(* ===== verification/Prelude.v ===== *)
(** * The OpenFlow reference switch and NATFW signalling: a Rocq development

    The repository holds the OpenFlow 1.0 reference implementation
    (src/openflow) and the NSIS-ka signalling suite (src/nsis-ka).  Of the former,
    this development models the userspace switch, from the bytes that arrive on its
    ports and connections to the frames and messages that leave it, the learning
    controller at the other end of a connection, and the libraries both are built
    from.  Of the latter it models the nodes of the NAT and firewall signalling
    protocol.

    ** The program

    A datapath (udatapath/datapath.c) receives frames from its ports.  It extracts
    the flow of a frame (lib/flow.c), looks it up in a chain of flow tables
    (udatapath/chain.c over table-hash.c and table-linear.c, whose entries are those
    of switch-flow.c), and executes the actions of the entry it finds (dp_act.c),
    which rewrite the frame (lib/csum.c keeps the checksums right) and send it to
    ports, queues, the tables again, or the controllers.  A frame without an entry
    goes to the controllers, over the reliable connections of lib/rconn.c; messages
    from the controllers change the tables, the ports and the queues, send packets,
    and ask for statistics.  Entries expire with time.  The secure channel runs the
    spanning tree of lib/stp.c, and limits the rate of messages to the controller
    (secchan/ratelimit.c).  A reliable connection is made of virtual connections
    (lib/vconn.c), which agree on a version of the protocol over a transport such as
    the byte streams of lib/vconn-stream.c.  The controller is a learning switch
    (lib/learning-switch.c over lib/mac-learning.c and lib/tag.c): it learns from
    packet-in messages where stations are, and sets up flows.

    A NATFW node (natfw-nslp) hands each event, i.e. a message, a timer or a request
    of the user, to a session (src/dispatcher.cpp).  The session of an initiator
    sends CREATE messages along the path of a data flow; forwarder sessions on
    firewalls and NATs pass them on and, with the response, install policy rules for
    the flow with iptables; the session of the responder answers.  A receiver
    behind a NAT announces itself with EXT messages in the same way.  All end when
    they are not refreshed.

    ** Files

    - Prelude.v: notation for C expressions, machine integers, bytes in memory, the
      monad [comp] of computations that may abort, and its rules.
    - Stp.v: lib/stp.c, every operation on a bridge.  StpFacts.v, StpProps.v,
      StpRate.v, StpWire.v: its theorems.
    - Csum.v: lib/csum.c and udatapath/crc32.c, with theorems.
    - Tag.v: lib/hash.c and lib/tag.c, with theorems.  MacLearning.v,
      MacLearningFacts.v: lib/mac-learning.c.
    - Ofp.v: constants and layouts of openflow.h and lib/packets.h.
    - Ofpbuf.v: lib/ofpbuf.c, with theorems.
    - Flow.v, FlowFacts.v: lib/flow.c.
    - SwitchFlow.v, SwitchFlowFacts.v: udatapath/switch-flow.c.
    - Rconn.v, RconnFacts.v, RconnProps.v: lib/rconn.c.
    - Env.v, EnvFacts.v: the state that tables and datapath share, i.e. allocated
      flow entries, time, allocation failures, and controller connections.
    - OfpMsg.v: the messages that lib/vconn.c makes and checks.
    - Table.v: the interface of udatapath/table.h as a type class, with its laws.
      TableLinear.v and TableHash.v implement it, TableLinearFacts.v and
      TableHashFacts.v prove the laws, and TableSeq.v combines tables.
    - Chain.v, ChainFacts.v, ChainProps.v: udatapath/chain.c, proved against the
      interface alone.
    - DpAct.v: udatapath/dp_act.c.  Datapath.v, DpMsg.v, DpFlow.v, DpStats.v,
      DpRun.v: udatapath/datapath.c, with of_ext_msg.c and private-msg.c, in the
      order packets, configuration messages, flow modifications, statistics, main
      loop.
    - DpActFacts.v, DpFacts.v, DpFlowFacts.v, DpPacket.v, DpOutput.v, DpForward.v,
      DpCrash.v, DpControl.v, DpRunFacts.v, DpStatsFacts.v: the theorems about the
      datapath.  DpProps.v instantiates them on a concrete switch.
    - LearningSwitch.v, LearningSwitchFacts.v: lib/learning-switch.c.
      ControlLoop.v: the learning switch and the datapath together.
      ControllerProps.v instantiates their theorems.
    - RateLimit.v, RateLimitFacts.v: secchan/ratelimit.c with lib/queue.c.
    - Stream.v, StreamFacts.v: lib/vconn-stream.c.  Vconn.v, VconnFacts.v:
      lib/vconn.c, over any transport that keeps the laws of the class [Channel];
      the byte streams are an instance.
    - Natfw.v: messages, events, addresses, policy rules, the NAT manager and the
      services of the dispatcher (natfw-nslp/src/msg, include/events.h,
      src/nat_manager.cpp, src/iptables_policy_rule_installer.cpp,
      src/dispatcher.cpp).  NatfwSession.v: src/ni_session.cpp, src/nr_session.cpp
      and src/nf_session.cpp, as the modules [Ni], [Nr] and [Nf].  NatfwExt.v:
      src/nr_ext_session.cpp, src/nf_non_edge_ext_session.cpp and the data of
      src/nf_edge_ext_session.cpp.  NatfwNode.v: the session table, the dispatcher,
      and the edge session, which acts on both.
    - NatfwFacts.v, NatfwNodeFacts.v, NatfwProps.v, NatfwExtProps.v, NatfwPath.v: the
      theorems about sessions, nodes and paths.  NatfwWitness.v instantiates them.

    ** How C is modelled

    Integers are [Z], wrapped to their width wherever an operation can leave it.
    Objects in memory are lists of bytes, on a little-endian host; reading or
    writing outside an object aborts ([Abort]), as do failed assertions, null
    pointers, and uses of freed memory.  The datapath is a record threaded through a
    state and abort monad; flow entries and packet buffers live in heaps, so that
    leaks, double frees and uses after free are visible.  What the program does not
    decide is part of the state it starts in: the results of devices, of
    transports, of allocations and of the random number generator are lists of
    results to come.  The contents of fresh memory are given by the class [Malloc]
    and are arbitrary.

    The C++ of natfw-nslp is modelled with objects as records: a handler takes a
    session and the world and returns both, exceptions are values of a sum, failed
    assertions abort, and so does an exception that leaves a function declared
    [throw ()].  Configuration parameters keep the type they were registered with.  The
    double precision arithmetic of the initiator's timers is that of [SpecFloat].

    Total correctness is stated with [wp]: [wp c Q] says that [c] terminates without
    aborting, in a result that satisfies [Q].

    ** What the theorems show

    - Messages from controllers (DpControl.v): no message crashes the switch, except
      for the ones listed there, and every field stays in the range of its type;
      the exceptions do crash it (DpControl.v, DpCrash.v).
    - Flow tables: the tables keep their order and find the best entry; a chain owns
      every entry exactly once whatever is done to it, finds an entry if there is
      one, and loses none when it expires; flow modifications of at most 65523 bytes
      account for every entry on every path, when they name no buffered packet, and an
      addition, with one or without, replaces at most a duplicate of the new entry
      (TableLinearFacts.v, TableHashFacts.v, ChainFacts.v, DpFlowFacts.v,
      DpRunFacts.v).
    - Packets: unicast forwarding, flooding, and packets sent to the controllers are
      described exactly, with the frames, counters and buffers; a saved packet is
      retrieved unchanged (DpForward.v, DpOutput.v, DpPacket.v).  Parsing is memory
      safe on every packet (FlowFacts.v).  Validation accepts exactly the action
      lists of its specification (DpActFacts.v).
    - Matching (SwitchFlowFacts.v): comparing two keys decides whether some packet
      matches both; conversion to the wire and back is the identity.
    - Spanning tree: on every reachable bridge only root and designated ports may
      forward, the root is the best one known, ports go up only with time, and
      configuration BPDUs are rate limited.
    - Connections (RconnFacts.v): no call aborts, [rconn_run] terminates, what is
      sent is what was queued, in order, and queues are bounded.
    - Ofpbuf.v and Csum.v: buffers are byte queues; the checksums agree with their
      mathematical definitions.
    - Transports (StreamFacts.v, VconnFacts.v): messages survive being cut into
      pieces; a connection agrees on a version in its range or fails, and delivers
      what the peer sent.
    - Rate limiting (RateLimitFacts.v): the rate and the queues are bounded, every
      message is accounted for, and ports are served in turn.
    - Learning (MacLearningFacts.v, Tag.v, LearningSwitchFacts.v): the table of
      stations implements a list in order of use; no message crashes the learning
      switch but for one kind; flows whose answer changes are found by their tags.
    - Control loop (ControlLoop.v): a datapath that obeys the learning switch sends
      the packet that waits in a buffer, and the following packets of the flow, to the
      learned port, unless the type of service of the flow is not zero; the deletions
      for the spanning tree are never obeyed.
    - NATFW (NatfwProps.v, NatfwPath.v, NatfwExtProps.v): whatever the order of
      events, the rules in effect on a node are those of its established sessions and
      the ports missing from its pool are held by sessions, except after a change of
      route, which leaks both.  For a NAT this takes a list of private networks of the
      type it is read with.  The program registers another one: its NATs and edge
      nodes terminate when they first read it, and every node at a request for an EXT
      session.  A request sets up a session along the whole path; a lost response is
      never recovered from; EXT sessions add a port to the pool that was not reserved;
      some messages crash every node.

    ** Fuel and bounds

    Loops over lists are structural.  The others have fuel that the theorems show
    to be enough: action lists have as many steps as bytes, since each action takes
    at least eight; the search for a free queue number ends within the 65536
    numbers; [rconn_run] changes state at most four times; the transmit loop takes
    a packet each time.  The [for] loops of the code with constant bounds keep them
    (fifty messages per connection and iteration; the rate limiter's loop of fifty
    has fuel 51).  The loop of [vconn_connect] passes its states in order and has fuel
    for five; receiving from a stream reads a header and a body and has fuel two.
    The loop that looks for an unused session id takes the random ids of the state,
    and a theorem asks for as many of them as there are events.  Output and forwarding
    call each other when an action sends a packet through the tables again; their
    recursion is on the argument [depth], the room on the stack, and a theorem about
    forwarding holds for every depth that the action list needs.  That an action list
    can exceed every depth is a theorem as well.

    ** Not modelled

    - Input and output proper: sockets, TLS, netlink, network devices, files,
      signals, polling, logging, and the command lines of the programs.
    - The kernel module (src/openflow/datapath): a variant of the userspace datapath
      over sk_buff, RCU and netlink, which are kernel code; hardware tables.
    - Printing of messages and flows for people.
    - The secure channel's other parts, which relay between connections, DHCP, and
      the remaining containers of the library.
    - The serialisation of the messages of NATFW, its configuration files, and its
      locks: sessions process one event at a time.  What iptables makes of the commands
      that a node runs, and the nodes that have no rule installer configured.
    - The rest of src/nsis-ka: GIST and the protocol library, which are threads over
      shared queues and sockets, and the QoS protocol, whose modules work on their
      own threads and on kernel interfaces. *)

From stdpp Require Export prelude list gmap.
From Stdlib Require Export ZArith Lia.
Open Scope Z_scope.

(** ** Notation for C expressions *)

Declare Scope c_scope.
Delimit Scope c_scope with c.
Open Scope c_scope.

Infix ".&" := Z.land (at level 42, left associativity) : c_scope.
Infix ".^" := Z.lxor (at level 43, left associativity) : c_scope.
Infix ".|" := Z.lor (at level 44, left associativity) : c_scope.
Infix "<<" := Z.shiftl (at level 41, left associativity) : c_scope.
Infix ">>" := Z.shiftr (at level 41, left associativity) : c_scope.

____

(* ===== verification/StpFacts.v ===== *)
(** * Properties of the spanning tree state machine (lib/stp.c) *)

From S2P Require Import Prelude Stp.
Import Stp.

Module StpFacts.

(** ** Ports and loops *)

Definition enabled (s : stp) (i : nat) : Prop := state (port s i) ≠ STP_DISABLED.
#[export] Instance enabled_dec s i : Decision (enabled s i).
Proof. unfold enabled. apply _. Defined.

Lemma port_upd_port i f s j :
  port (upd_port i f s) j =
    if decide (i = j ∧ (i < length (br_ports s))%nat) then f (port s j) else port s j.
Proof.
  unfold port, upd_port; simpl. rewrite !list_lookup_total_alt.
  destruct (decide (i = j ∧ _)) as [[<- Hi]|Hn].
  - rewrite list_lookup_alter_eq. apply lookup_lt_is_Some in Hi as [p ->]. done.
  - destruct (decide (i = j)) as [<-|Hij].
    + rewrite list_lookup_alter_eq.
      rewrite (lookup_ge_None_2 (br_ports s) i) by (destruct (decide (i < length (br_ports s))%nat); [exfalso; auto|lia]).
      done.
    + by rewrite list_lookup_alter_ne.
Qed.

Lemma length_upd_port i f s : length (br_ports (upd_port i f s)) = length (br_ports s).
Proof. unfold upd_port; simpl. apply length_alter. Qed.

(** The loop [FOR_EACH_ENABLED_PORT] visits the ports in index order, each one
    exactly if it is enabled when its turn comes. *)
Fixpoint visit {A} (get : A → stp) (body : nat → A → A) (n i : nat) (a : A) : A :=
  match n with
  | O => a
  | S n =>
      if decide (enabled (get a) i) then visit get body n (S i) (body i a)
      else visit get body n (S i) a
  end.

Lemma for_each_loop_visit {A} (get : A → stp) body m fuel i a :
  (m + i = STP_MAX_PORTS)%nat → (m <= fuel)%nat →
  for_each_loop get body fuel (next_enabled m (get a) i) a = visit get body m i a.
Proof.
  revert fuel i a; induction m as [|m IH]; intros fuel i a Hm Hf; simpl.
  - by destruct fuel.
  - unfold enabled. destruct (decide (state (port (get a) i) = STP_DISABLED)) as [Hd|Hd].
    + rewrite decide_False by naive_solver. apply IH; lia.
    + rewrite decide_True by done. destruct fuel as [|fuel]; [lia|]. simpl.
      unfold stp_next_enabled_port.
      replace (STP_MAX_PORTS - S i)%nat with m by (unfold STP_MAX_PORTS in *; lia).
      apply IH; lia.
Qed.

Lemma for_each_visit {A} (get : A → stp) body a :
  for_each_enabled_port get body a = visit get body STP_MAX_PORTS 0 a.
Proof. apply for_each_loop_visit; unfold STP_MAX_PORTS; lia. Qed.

____

Copy each line from the data that features the string "sends".

**Result for this task:**
    sends CREATE messages along the path of a data flow; forwarder sessions on
    - Control loop (ControlLoop.v): a datapath that obeys the learning switch sends
    call each other when an action sends a packet through the tables again; their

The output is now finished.